Material shown Block Start
(** The layout that a plan was made from. *)
Lemma plan_layout requested generation limits p : Forall dimensions_typed (topo_monitors requested) ->
  plan_virtual_topology requested generation limits = Ok p ->
  exists layout, length (placed_rects layout) = length (topo_monitors requested)
  /\ map rect_of_output (vp_outputs p) = placed_rects layout
  /\ is_hull (placed_rects layout) (mkLayoutBounds 0 0 (vp_desktop_width p) (vp_desktop_height p))
  /\ (forall i m, topo_monitors requested !! i = Some m -> exists o, vp_outputs p !! i = Some o /\ serves (Z.of_nat i) m o).
Proof.
  intros Htyped H. unfold plan_virtual_topology in H. apply bind_Ok in H as ([] & _ & H). apply bind_Ok in H as ([] & _ & H).
  apply bind_Ok in H as (k & Hk%contract_of_Ok%ok_or_Ok & H). apply bind_Ok in H as (layout & Hl%placement_of_Ok & H).
  apply bind_Ok in H as ([] & _ & H). apply bind_Ok in H as (outputs & Ho & [= <-]). exists layout. cbn [vp_outputs vp_desktop_width vp_desktop_height].
  assert (0 <= k) as Hk0 by (apply position_Some in Hk as (pre & ? & ? & _ & -> & _); apply len_nonneg).
  destruct (placed_rects_spec _ _ _ _ _ Hk0 Htyped Hl) as (geo & offsets & placed & Hgeo & Hinv & Hlo & Hkeep & _ & Er & Hhull & Hp).
  pose proof (Forall2_length _ _ _ (geometries_Ok _ _ _ Hgeo)) as Hlg. pose proof (placed_sizes (placed_translation layout) _ _ _ _ Hgeo Hlo) as Hsz.
  rewrite <- Er in Hsz. assert (length (placed_rects layout) = length (topo_monitors requested)) as Hlen.
  { apply (f_equal length) in Hsz. by rewrite !length_fmap in Hsz. }
  assert (map snd (zip (topo_monitors requested) (placed_rects layout)) = placed_rects layout) as Ezip by (apply snd_zip; lia).
  apply plan_outputs_Ok in Ho as [Hrects Hall].
  2:{ apply Forall_lookup. intros i [m r] [Hm Hr]%lookup_zip_Some. cbn. assert ((rect_size <$> placed_rects layout) !! i = (monitor_desktop_footprint AlreadyCompositorOriented <$> topo_monitors requested) !! i) as E by (by rewrite Hsz).
      rewrite !list_lookup_fmap, Hm, Hr in E. by apply (inj Some) in E. }
  split; [done|]. split; [by rewrite Hrects|]. split.
  - replace (mkLayoutBounds 0 0 _ _) with (placed_bounds layout); [done|]. destruct Hp as (Hdx & Hdy & Hx & Hy & Hxz & Hyz).
    assert (exists r, r ∈ placed_rects layout /\ clr_x r = dx (placed_translation layout) /\ clr_y r = dy (placed_translation layout)) as (r & Hr & Erx & Ery).
    { pose proof (Hkeep _ _ (wi_primary _ _ _ _ Hinv)) as Hpo.
      destruct (lookup_lt_is_Some_2 geo (Z.to_nat k)) as [g Hg]; [apply lookup_lt_Some in Hpo; lia|].
      exists (rect_at (placed_translation layout) g (0, 0)). split; [|cbn; lia]. rewrite Er. apply list_elem_of_lookup. exists (Z.to_nat k).
      apply lookup_zip_with_Some. by exists g, (0, 0). }
    destruct Hhull as ([Hlx _] & [Hly _] & _). specialize (Hlx r Hr). specialize (Hly r Hr).
    destruct (placed_bounds layout) as [bx by_ bw bh]. cbn in *. f_equal; lia.
  - intros i m Hm. destruct (lookup_lt_is_Some_2 (placed_rects layout) i) as [r Hr]; [apply lookup_lt_Some in Hm; lia|].
    destruct (Hall i m) as (o & Ho & Hs); [|by exists o]. by rewrite (proj2 (lookup_zip_Some _ _ i m r) (conj Hm Hr)).
Qed.

Lemma position_primary {A} (p : A -> bool) l i : position p l = Some i -> exists a, l !! Z.to_nat i = Some a /\ p a = true.
Proof.
  intros (pre & a & post & -> & -> & Ha & _)%position_Some. exists a. split; [|done]. unfold len. rewrite Nat2Z.id.
  by apply list_lookup_middle.
Qed.

Lemma primary_first_perm {A} (p : A -> bool) l : l <> [] -> primary_first_indices p l ≡ₚ range (len l).
Proof.
  intros Hne. unfold primary_first_indices. set (k := default 0 (position p l)).
  assert (0 <= k < len l) as Hk.
  { assert (0 < len l) by (destruct l; [done|rewrite len_cons; pose proof (len_nonneg l); lia]). unfold k.
    destruct (position p l) as [i|] eqn:E; cbn; [|lia]. apply position_Some in E as (pre & a & post & -> & -> & _). rewrite len_app, len_cons.
    pose proof (len_nonneg pre). pose proof (len_nonneg post). lia. }
  apply NoDup_Permutation; [|apply NoDup_seqZ|].
  - constructor.
    + rewrite list_elem_of_In, filter_In. intros [_ H]. by rewrite Z.eqb_refl in H.
    + apply NoDup_ListNoDup, List.NoDup_filter, NoDup_ListNoDup, NoDup_seqZ.
  - intros i. rewrite elem_of_cons, elem_of_range, list_elem_of_In, filter_In, <- list_elem_of_In, elem_of_range, negb_true_iff, Z.eqb_neq.
    destruct (decide (i = k)); lia.
Qed.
Material shown Block End
### About this task
Copy each line of the data above exactly as it appears.

### Task result
(** The layout that a plan was made from. *)
Lemma plan_layout requested generation limits p : Forall dimensions_typed (topo_monitors requested) ->
  plan_virtual_topology requested generation limits = Ok p ->
  exists layout, length (placed_rects layout) = length (topo_monitors requested)
  /\ map rect_of_output (vp_outputs p) = placed_rects layout
  /\ is_hull (placed_rects layout) (mkLayoutBounds 0 0 (vp_desktop_width p) (vp_desktop_height p))
  /\ (forall i m, topo_monitors requested !! i = Some m -> exists o, vp_outputs p !! i = Some o /\ serves (Z.of_nat i) m o).
Proof.
  intros Htyped H. unfold plan_virtual_topology in H. apply bind_Ok in H as ([] & _ & H). apply bind_Ok in H as ([] & _ & H).
  apply bind_Ok in H as (k & Hk%contract_of_Ok%ok_or_Ok & H). apply bind_Ok in H as (layout & Hl%placement_of_Ok & H).
  apply bind_Ok in H as ([] & _ & H). apply bind_Ok in H as (outputs & Ho & [= <-]). exists layout. cbn [vp_outputs vp_desktop_width vp_desktop_height].
  assert (0 <= k) as Hk0 by (apply position_Some in Hk as (pre & ? & ? & _ & -> & _); apply len_nonneg).
  destruct (placed_rects_spec _ _ _ _ _ Hk0 Htyped Hl) as (geo & offsets & placed & Hgeo & Hinv & Hlo & Hkeep & _ & Er & Hhull & Hp).
  pose proof (Forall2_length _ _ _ (geometries_Ok _ _ _ Hgeo)) as Hlg. pose proof (placed_sizes (placed_translation layout) _ _ _ _ Hgeo Hlo) as Hsz.
  rewrite <- Er in Hsz. assert (length (placed_rects layout) = length (topo_monitors requested)) as Hlen.
  { apply (f_equal length) in Hsz. by rewrite !length_fmap in Hsz. }
  assert (map snd (zip (topo_monitors requested) (placed_rects layout)) = placed_rects layout) as Ezip by (apply snd_zip; lia).
  apply plan_outputs_Ok in Ho as [Hrects Hall].
  2:{ apply Forall_lookup. intros i [m r] [Hm Hr]%lookup_zip_Some. cbn. assert ((rect_size <$> placed_rects layout) !! i = (monitor_desktop_footprint AlreadyCompositorOriented <$> topo_monitors requested) !! i) as E by (by rewrite Hsz).
      rewrite !list_lookup_fmap, Hm, Hr in E. by apply (inj Some) in E. }
  split; [done|]. split; [by rewrite Hrects|]. split.
  - replace (mkLayoutBounds 0 0 _ _) with (placed_bounds layout); [done|]. destruct Hp as (Hdx & Hdy & Hx & Hy & Hxz & Hyz).
    assert (exists r, r ∈ placed_rects layout /\ clr_x r = dx (placed_translation layout) /\ clr_y r = dy (placed_translation layout)) as (r & Hr & Erx & Ery).
    { pose proof (Hkeep _ _ (wi_primary _ _ _ _ Hinv)) as Hpo.
      destruct (lookup_lt_is_Some_2 geo (Z.to_nat k)) as [g Hg]; [apply lookup_lt_Some in Hpo; lia|].
      exists (rect_at (placed_translation layout) g (0, 0)). split; [|cbn; lia]. rewrite Er. apply list_elem_of_lookup. exists (Z.to_nat k).
      apply lookup_zip_with_Some. by exists g, (0, 0). }
    destruct Hhull as ([Hlx _] & [Hly _] & _). specialize (Hlx r Hr). specialize (Hly r Hr).
    destruct (placed_bounds layout) as [bx by_ bw bh]. cbn in *. f_equal; lia.
  - intros i m Hm. destruct (lookup_lt_is_Some_2 (placed_rects layout) i) as [r Hr]; [apply lookup_lt_Some in Hm; lia|].
    destruct (Hall i m) as (o & Ho & Hs); [|by exists o]. by rewrite (proj2 (lookup_zip_Some _ _ i m r) (conj Hm Hr)).
Qed.

Lemma position_primary {A} (p : A -> bool) l i : position p l = Some i -> exists a, l !! Z.to_nat i = Some a /\ p a = true.
Proof.
  intros (pre & a & post & -> & -> & Ha & _)%position_Some. exists a. split; [|done]. unfold len. rewrite Nat2Z.id.
  by apply list_lookup_middle.
Qed.

Lemma primary_first_perm {A} (p : A -> bool) l : l <> [] -> primary_first_indices p l ≡ₚ range (len l).
Proof.
  intros Hne. unfold primary_first_indices. set (k := default 0 (position p l)).
  assert (0 <= k < len l) as Hk.
  { assert (0 < len l) by (destruct l; [done|rewrite len_cons; pose proof (len_nonneg l); lia]). unfold k.
    destruct (position p l) as [i|] eqn:E; cbn; [|lia]. apply position_Some in E as (pre & a & post & -> & -> & _). rewrite len_app, len_cons.
    pose proof (len_nonneg pre). pose proof (len_nonneg post). lia. }
  apply NoDup_Permutation; [|apply NoDup_seqZ|].
  - constructor.
    + rewrite list_elem_of_In, filter_In. intros [_ H]. by rewrite Z.eqb_refl in H.
    + apply NoDup_ListNoDup, List.NoDup_filter, NoDup_ListNoDup, NoDup_seqZ.
  - intros i. rewrite elem_of_cons, elem_of_range, list_elem_of_In, filter_In, <- list_elem_of_In, elem_of_range, negb_true_iff, Z.eqb_neq.
    destruct (decide (i = k)); lia.
Qed.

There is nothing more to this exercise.